Most people understand that if you want to get the best results out of a workout, you need to push yourself. But if you push yourself too hard, you may end up hurting yourself or interfering with your progress because of overtraining. How hard should you push yourself during a workout, exactly, and how do you know if you’re going too far?

Finding the Balance

Pushing yourself is all about finding a balance. If you push yourself too hard, you’ll run the risk of an injury, you’ll strain your body too much, and you’re going to have a miserable experience on top of that. In rare, extreme cases, pushing yourself too hard can lead to a heart attack or other negative health outcomes.

Conversely, it’s also possible to not push yourself hard enough. Almost any form of exercise, including even the mildest forms of movement, is going to be valuable for your health.

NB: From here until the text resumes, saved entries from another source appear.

Lemma reads_expected : reads (expected_files payload).
Proof. unfold expected_files, require_staged_file. apply reads_bind; [reading|intros n]. apply reads_bind; [apply reads_verify|intros ?; reading]. Qed.
Lemma calm_expected : calm (expected_files payload).
Proof. unfold expected_files, require_staged_file. apply calm_then; [calming|intros n]. apply calm_then; [apply calm_verify|intros ?; calming]. Qed.
Lemma expected_files_ok s s' files :
  expected_files payload s = (s', Ok files) →
  map relative_path files = all_files ∧
  ∃ manifest declared c, files = manifest :: declared ∧ tree_of s !! from PAYLOAD_JSON = Some (Some c) ∧
    sha256 c = ready_manifest_sha256 payload.
Proof.
  unfold expected_files. intros E. apply abind_ok in E as (s1 & n & Hn & E).
  pose proof (reads_run _ _ _ _ (reads_require_file _ _ _) Hn) as H1.
  apply abind_ok in E as (s2 & u & Hv & E). apply verify_staged_ok in Hv as (c & Hc & _ & Hd). injection E as _ <-.
  split; [by rewrite map_cons, map_map|]. rewrite H1 in Hc. by eexists _, _, c.
Qed.

Lemma calm_publish_all files : calm (publish_all payload files active).
Proof. induction files; cbn [publish_all]; calming. apply calm_publish_one. Qed.

Context (Hdeclared : Forall (λ f, validate_path (prepared_path f) = Ok tt) (manifest_files (ready_manifest payload))).

Lemma manifest_is_not_declared :
  PAYLOAD_JSON ∉ map (λ f, relative (prepared_path f)) (manifest_files (ready_manifest payload)).
Proof using Hdeclared.
  intros (f & Hf & Hin)%list_elem_of_fmap. eapply list.Forall_forall in Hdeclared; [|exact Hin].
  apply validate_path_inv in Hdeclared as [Hne _]. apply Hne, (split_inj slash). unfold relative in Hf. rewrite <- Hf. by vm_compute.
Qed.

(** What may be seen in the directory when its files were as in [s0]. *)
Definition seen (s0 s : Store) : Prop := ∀ f, f ∈ all_files → published s0 s f ∨ at_ s f = at_ s0 f.
Definition complete (s0 s : Store) : Prop := ∀ f, f ∈ all_files → published s0 s f.

Lemma seen_trans s0 s1 s2 :
  seen s0 s1 → (∀ f, f ∈ all_files → published s0 s2 f ∨ at_ s2 f = at_ s1 f) → seen s0 s2.
Proof.
  intros H1 H2 f Hf. destruct (H2 f Hf) as [?|E]; [by left|]. destruct (H1 f Hf) as [(c & Hc & Hat)|E'].
  - left. exists c. by rewrite E.
  - right. by rewrite E.
Qed.
Lemma published_later s0 s1 s2 f :
  f ∈ all_files → published s0 s1 f → (∀ g, g ∈ all_files → published s0 s2 g ∨ at_ s2 g = at_ s1 g) → published s0 s2 f.
Proof. intros Hf (c & Hc & Hat) H2. destruct (H2 f Hf) as [?|E]; [done|]. exists c. by rewrite E. Qed.

(** The part of [publish_active] that writes. *)
Definition writing (m : ExpectedFile) (declared : list ExpectedFile) : pact unit :=
  let^ _ := publish_all payload declared active in
  let^ _ := publish_all payload [m] active in
  prune_undeclared active (m :: declared).

Lemma writing_is m declared s :
  (let^ _ := publish_all payload declared active in
   let^ _ := check_cancelled in
   let^ _ := publish_one payload (relative_path m) active in
   prune_undeclared active (m :: declared)) s = writing m declared s.
Proof. unfold writing. cbn [publish_all]. unfold abind, good, pure_of. by repeat (case_match; simplify_eq/=). Qed.

Lemma writing_does m declared s s' r :
  map relative_path (m :: declared) = all_files → writing m declared s = (s', r) →
  r ≠ Panic ∧ seen s s' ∧ (at_ s' PAYLOAD_JSON = at_ s PAYLOAD_JSON ∧ r ≠ Ok tt ∨ complete s s').
Proof using Hapart Hclash Hdeclared.
  intros [= Hm Hds] E. pose proof manifest_is_not_declared as Hnot. rewrite <- Hds in Hnot.
  assert (Hms : Forall (λ e, relative_path e ∈ all_files) [m]) by (apply list.Forall_singleton; rewrite Hm; apply list_elem_of_here).
  assert (Hin : Forall (λ e, relative_path e ∈ all_files) declared).
  { apply list.Forall_forall. intros e He. apply list_elem_of_further. rewrite <- Hds. by apply list_elem_of_fmap_2. }
  assert (Hpj : PAYLOAD_JSON ∈ all_files) by apply list_elem_of_here.
  unfold writing in E. pose proof (calm_publish_all declared s) as Hcalm.
  apply abind_cases in E as [(s1 & [] & Hp & E)|[(err & Hp & ->)|(Hp & ->)]]; rewrite Hp in Hcalm; [|clear Hcalm|done];
    pose proof (publish_all_does s _ _ _ _ Hin (λ _, eq_refl) Hp) as (Ho & Hk & Hok);
    [|split_and!; [done|exact Ho|left; split; [by apply Hk|done]]].
  specialize (Hok eq_refl).
  assert (Hsrc : ∀ h, tree_of s1 !! from h = tree_of s !! from h).
  { intros h. eapply spares_run; [|exact Hp]. apply spares_publish_all; [done|apply outside_from]. }
  pose proof (calm_publish_all [m] s1) as Hcalm1.
  assert (Hcomplete : ∀ s2, (∀ g, g ∈ all_files → published s s2 g ∨ at_ s2 g = at_ s1 g) →
    published s s2 PAYLOAD_JSON → complete s s2).
  { intros s2 Ho2 Hm2 f [->|Hf]%elem_of_cons; [done|]. apply (published_later s s1); [by apply list_elem_of_further| |done].
    rewrite <- Hds in Hf. apply list_elem_of_fmap in Hf as (e & -> & He). by eapply list.Forall_forall in Hok. }
  apply abind_cases in E as [(s2 & [] & Hp2 & E)|[(err & Hp2 & ->)|(Hp2 & ->)]]; rewrite Hp2 in Hcalm1; [|clear Hcalm1|done];
    pose proof (publish_all_does s _ _ _ _ Hms Hsrc Hp2) as (Ho2 & _ & Hok2).
  - specialize (Hok2 eq_refl). inversion Hok2 as [|? ? Hm2 _]. rewrite Hm in Hm2. specialize (Hcomplete s2 Ho2 Hm2).
    apply prune_undeclared_does in E as (Hr & _ & Hkept).
    assert (complete s s'). { intros f Hf. destruct (Hcomplete f Hf) as (c & Hc & Hat). exists c. split; [done|].
      apply Hkept; [|done]. cbn [map]. by rewrite Hm, Hds. }
    split_and!; [done|intros f Hf; left; auto|by right].
  - split_and!; [done|by apply (seen_trans s s1)|]. destruct (Ho2 _ Hpj) as [?|Hat]; [right; auto|left].
    split; [|done]. rewrite Hat. by apply Hk.
Qed.

Lemma spares_writing m declared q :
  map relative_path (m :: declared) = all_files → outside q → spares q (writing m declared).
Proof using Hclash.
  intros Hall Hq.
  assert (Hin : Forall (λ e, relative_path e ∈ all_files) (m :: declared)).
  { apply list.Forall_forall. intros e He. rewrite <- Hall. by apply list_elem_of_fmap_2. }
  apply list.Forall_cons in Hin as [Hm Hin]. unfold writing.
  apply spares_then; [by apply spares_publish_all|intros _].
  apply spares_then; [by apply spares_publish_all; [apply list.Forall_singleton|]|intros _].
  intros s. destruct (prune_undeclared active (m :: declared) s) as [s' r] eqn:E.
  apply prune_undeclared_does in E as (_ & Hk & _). apply Hk, Hq.
Qed.

(** Making the directory itself changes nothing below it. *)
Lemma make_active_spares op q : under q active = false → spares q (make_dirs op active).
Proof. intros Hq. apply spares_make_dirs. by rewrite ways_to_spec, Hq. Qed.
Lemma file_not_above f : f ∈ all_files → under (active ++ f) active = false.
Proof using Hclash.
  intros Hf. destruct (clash f f Hf Hf) as (Hnil & _ & _). apply not_true_iff_false. rewrite under_spec.
  intros [rest Hr]. apply (f_equal length) in Hr. rewrite !length_app in Hr. destruct f; [done|cbn in Hr; lia].
Qed.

But if you don’t increase the intensity of your exercise, you’re going to miss out on several important benefits.

Where is the middle ground and how can you make sure you stay there?

The Ideal Heart Rate

There are a few different ways to think about intensity when exercising, but one of the most common and most approachable is to find your target heart rate. In order to find the best heart rate for your exercise, you need to understand what your maximum heart rate is.

Your maximum heart rate is calculated by taking the number 220 and subtracting your age; if you’re 30 years old, your maximum heart rate is 190. From there, you can determine your “ideal” heart rate for exercise. For moderate intensity exercise, you should aim to stay at 50-70 percent of your maximum heart rate. For high intensity exercise, aim for 70-85 percent of your maximum heart rate.

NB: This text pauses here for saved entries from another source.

Lemma calm_result {A} (r : result PayloadError A) : r ≠ Panic → calm (pure_of r).
Proof. by intros Hr s. Qed.
Lemma calm_refused {A} e (o : option A) : calm (pure_of (refused e o)).
Proof. by destruct o. Qed.
Lemma calm_of_zip {A} (o : option A) : calm (of_zip o).
Proof. unfold of_zip. calming. Qed.
Lemma calm_by_fate {A} op p (o : option A) : calm (by_fate_read op p o).
Proof. unfold by_fate_read. calming. Qed.
Lemma calm_limit a b subject limit : calm (pure_of (checked_limit_add a b subject limit)).
Proof. apply calm_result. unfold checked_limit_add. by repeat case_match. Qed.
Lemma calm_raw_name n : calm (pure_of (validate_raw_name n)).
Proof. apply calm_result. unfold validate_raw_name. by repeat case_match. Qed.
Lemma calm_member_type m n : calm (pure_of (validate_member_type m n)).
Proof. apply calm_result. unfold validate_member_type. by repeat case_match. Qed.

End extract.

#[export] Hint Resolve calm_refused calm_of_zip calm_by_fate calm_limit calm_raw_name calm_member_type : store.
#[export] Hint Extern 1 (reads (of_zip _)) => unfold of_zip; reading : store.
#[export] Hint Extern 1 (reads (by_fate_read _ _ _)) => unfold by_fate_read; reading : store.

Section ends.
Context `{Hash256} `{K : PayloadEntry} `{Z0 : ZipCrate}.
Context {ZL : ZipLaws Z0} {KL : PayloadEntryLaws K}.

Lemma exactly_ok n bytes at_ got :
  0 <= at_ → 0 <= n → exactly n bytes at_ = Some got → at_ + n <= Z.max (zlen bytes) (at_).
Proof.
  unfold exactly. intros Ha Hn. destruct (Z.eqb_spec (zlen (take (Z.to_nat n) (drop (Z.to_nat at_) bytes))) n) as [E|]; [|done].
  intros _. rewrite length_take, length_drop in E. lia.
Qed.

Lemma by_fate_read_ok {A} op p (o : option A) s s' a : by_fate_read op p o s = (s', Ok a) → o = Some a.
Proof. unfold by_fate_read, abind. drawing s as f s1 Hs1. destruct f, o; try done. by intros [= _ <-]. Qed.
Lemma of_zip_ok {A} (o : option A) s s' a : of_zip o s = (s', Ok a) → o = Some a.
Proof. unfold of_zip, abind. drawing s as f s1 Hs1. destruct f, o; try done. by intros [= _ <-]. Qed.

Lemma calm_bind_ok {A B} (m : pact A) (k : A → pact B) :
  calm m → (∀ s s' a, m s = (s', Ok a) → calm (k a)) → calm (abind m k).
Proof.
  intros Hm Hk s. unfold abind. specialize (Hm s). destruct (m s) as [s1 [a|e|]] eqn:E; cbn in *; [|done..]. by eapply Hk.
Qed.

Once you know what your target heart rate is, you can use it in a practical environment. Whenever you’re engaging in cardiovascular activity, take occasional measurements of your pulse; if you find that your heart rate isn’t high enough, you can increase the intensity of your exercise. If it’s too high, you need to reduce the intensity temporarily.

Increasing Weight

We can also measure exercise intensity in terms of the amount of weight you’re lifting. If you’re interested in building strength, developing stronger bones, and growing bigger muscles, you need to practice progressive overload, gradually increasing the amount of weight you lift.

Depending on your goals, there are different levels of intensity to strive for. If you’re looking for basic foundational strength with average muscular hypertrophy, it’s a good idea to lift an amount of weight that allows you to comfortably practice between three and eight repetitions per set. If you’re looking for more explosive power, you’ll want to lift an amount of weight that allows only one or two repetitions. If you’re looking for more endurance, you should lift an amount of weight that allows for even more repetitions.

Rest Periods

Rest is vital for muscular growth. Lifting weights and engaging in stressful exercise tears your muscular tissue, prompting the body to repair it and improve its strength and functionality. But your body can only do this if you provide it with enough rest between workouts and enough sleep.

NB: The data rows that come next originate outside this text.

(* ===== verification/PayloadCache.v ===== *)
(** * PayloadCache: a payload is what the release pinned, whatever the cache holds

    crates/payload/src/cache.rs.  The cache is a directory named by the digest of
    an archive.  [load_ready] is the only way to a [ReadyPayload]: it looks at
    everything again; what does not pass is set aside under another name and made
    anew from the archive of the release, in a directory that is moved into place
    whole. *)

From stdpp Require Import strings pretty gmap list sets.
From S2P Require Import Prelude Stateful ClipboardPath CoreRequest Layout HostFiles Metadata PayloadFiles PayloadKind PayloadPublish PayloadArchive.
#[local] Open Scope Z_scope.

(** [{}] of an unsigned number. *)
Definition shown (n : N) : str := text (pretty n).

Section cache.
Context `{Hash256} `{K : PayloadEntry} `{Z0 : ZipCrate}.
(** The process, and whether another one holds the lock. *)
Variable process_id : N.
Variable locked_elsewhere : bool.

Definition refuse (p : path) : PayloadError := UnsafeArchive (concat p).

(** ** Checking what is there *)

Definition verify_digest (p : path) (expected : Sha256Digest) (subject : str) : pact unit :=
  let^ actual := hash_file "read cached file" p in
  if bool_decide (actual = expected) then good tt else bad (DigestMismatch subject expected actual).

Definition read_bounded_regular_file (p : path) (limit : Z) (operation : string) : pact (list Z) :=
  let^ size := require_regular_file (refuse p) operation p in
  if limit <? size then bad (LimitExceeded "cached metadata" limit size)
  else
    let^ bytes := read_all operation p in
    if limit <? zlen bytes then bad (LimitExceeded "cached metadata" limit (zlen bytes)) else good bytes.

Fixpoint expanded_loop (files : list PreparedFile) (e : Entry) (expanded : Z) : result PayloadError unit :=
  match files with
  | [] => Ok tt
  | f :: files =>
      let expanded := expanded + prepared_size f in
      if U64_MAX <? expanded then Err (LimitExceeded "expanded size" (expanded_size_limit e) U64_MAX)
      else if expanded_size_limit e <? expanded then Err (LimitExceeded "expanded size" (expanded_size_limit e) expanded)
      else expanded_loop files e expanded
  end.
Definition cached_manifest_limits (m : Manifest) (e : Entry) : result PayloadError unit :=
  let count := zlen (manifest_files m) in
  if file_count_limit e <? count then Err (LimitExceeded "archive file count" (file_count_limit e) count)
  else expanded_loop (manifest_files m) e 0.

(** The entries of a directory, each looked at; [visit] walks the directories. *)
Fixpoint collect_names (visit : path → pact (list path)) (root directory : path) (names : list str) : pact (list path) :=
  match names with
  | [] => good []
  | name :: names =>
      let p := directory ++ [name] in
      let^ n := metadata "inspect cached file" p in
      let^ found := match n with None => visit p | Some _ => good [drop (length root) p] end in
      let^ rest := collect_names visit root directory names in
      good (found ++ rest)
  end.
Fixpoint collect_regular_files (fuel : nat) (root directory : path) : pact (list path) :=
  match fuel with
  | O => pure_of Panic
  | S fuel =>
      let^ names := read_dir "inspect cached files" directory in
      collect_names (collect_regular_files fuel root) root directory names
  end.

(** No directory is deeper than the longest path. *)
Definition deepest (fs : gmap path node) : nat := foldr Nat.max O (map (λ kv, length kv.1) (map_to_list fs)).

Definition expected_paths (m : Manifest) : list path :=
  PAYLOAD_JSON :: map (λ f, relative (prepared_path f)) (manifest_files m).
Definition verify_cached_tree (root : path) (m : Manifest) : pact unit :=
  let^ depth := gets (λ s, deepest (tree_of s)) in
  let^ actual := collect_regular_files (S depth) root root in
  if bool_decide (list_to_set (C := gset path) actual = list_to_set (expected_paths m)) then good tt
  else bad (InvalidManifest []).

Fixpoint verify_files (directory : path) (files : list PreparedFile) : pact unit :=
  match files with
  | [] => good tt
  | f :: files =>
      let^ _ := check_cancelled in
      let p := directory ++ relative (prepared_path f) in
      let^ actual_size := require_regular_file (refuse p) "verify cached file" p in
      if negb (actual_size =? prepared_size f) then bad (InvalidManifest (prepared_path f))
      else
        let^ _ := verify_digest p (prepared_sha256 f) (prepared_path f) in
        verify_files directory files
  end.

Definition ARCHIVE_ZIP : path := [text "archive.zip"].
Definition FILES : path := [text "files"].
Definition SOURCES_JSON : path := [text "sources.json"].
Definition PROVENANCE_JSON : path := [text "provenance.json"].

Definition load_ready (e : Entry) (root : path) : pact ReadyPayload :=
  let^ _ := require_directory (refuse root) "verify cached payload directory" root in
  let^ _ := check_cancelled in
  let archive_path := root ++ ARCHIVE_ZIP in
  let^ _ := require_regular_file (refuse archive_path) "verify cached archive" archive_path in
  let^ _ := verify_digest archive_path (archive_sha256 e) (payload_id e) in
  let files_directory := root ++ FILES in
  let^ _ := require_directory (refuse files_directory) "verify cached files directory" files_directory in
  let^ payload_bytes :=
    read_bounded_regular_file (files_directory ++ PAYLOAD_JSON) PAYLOAD_MANIFEST_LIMIT "read cached payload manifest" in
  let actual := sha256 payload_bytes in
  if negb (bool_decide (actual = payload_manifest_sha256 e))
  then bad (DigestMismatch (text "payload.json") (payload_manifest_sha256 e) actual)
  else
    let^ manifest := pure_of (parse_manifest e payload_bytes) in
    let^ _ := pure_of (cached_manifest_limits manifest e) in
    let^ _ := verify_cached_tree files_directory manifest in
    let^ _ := verify_files files_directory (manifest_files manifest) in
    match List.find (λ f, str_eqb (prepared_path f) (text "sources.json")) (manifest_files manifest) with
    | None => pure_of Panic
    | Some f =>
        let^ source_bytes :=
          read_bounded_regular_file (files_directory ++ SOURCES_JSON) (prepared_size f) "read cached sources manifest" in
        let^ sources := pure_of (parse_sources e source_bytes) in
        let^ _ := pure_of (validate_prepared_files sources manifest) in
        let provenance_path := root ++ PROVENANCE_JSON in
        let^ expected_provenance := pure_of (cache_provenance e sources) in
        let^ actual_provenance :=
          read_bounded_regular_file provenance_path (zlen expected_provenance) "read cached provenance" in
        if negb (bool_decide (actual_provenance = expected_provenance)) then bad (InvalidManifest [])
        else good (mk_ready (payload_id e) (archive_sha256 e) (payload_manifest_sha256 e) files_directory manifest
                     provenance_path)
    end.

Because of this, you also need to think about exercise intensity in terms of how many days per week you exercise and how much rest you’re getting overall. If you push yourself too hard, working out the same way multiple times per week, your results are going to start stagnating.

General Best Practices

Still, even with all these tools, it can be difficult to know whether you’re pushing yourself too hard, not hard enough, or somewhere in the middle. These are some general tips that can help you further:

·       Trust your body. Pay attention to your body. If you start to feel pain, or extreme discomfort, it’s a sign that you’re pushing yourself too far. A little strain or discomfort is a good thing, but too much is a warning sign.

·       Extend your capabilities gradually. Avoid doing too much too soon. Start with low intensity and gradually work your way up.

·       Rest between sessions and bursts. Always take plenty of time to rest period rest between sets. Rest between sessions. And get plenty of sleep every night.

·       Look to others for advice and direction. Consult with other experts to get advice and direction. Sometimes, the people around you will be better at recognizing when you’re pushing yourself too much than you are.

It’s not always easy to tell exactly how hard you should push yourself. But for most people, this process eventually becomes intuitive. Once you have a better understanding of your capabilities and limitations, you’ll develop a sense for how intensely you should be working out.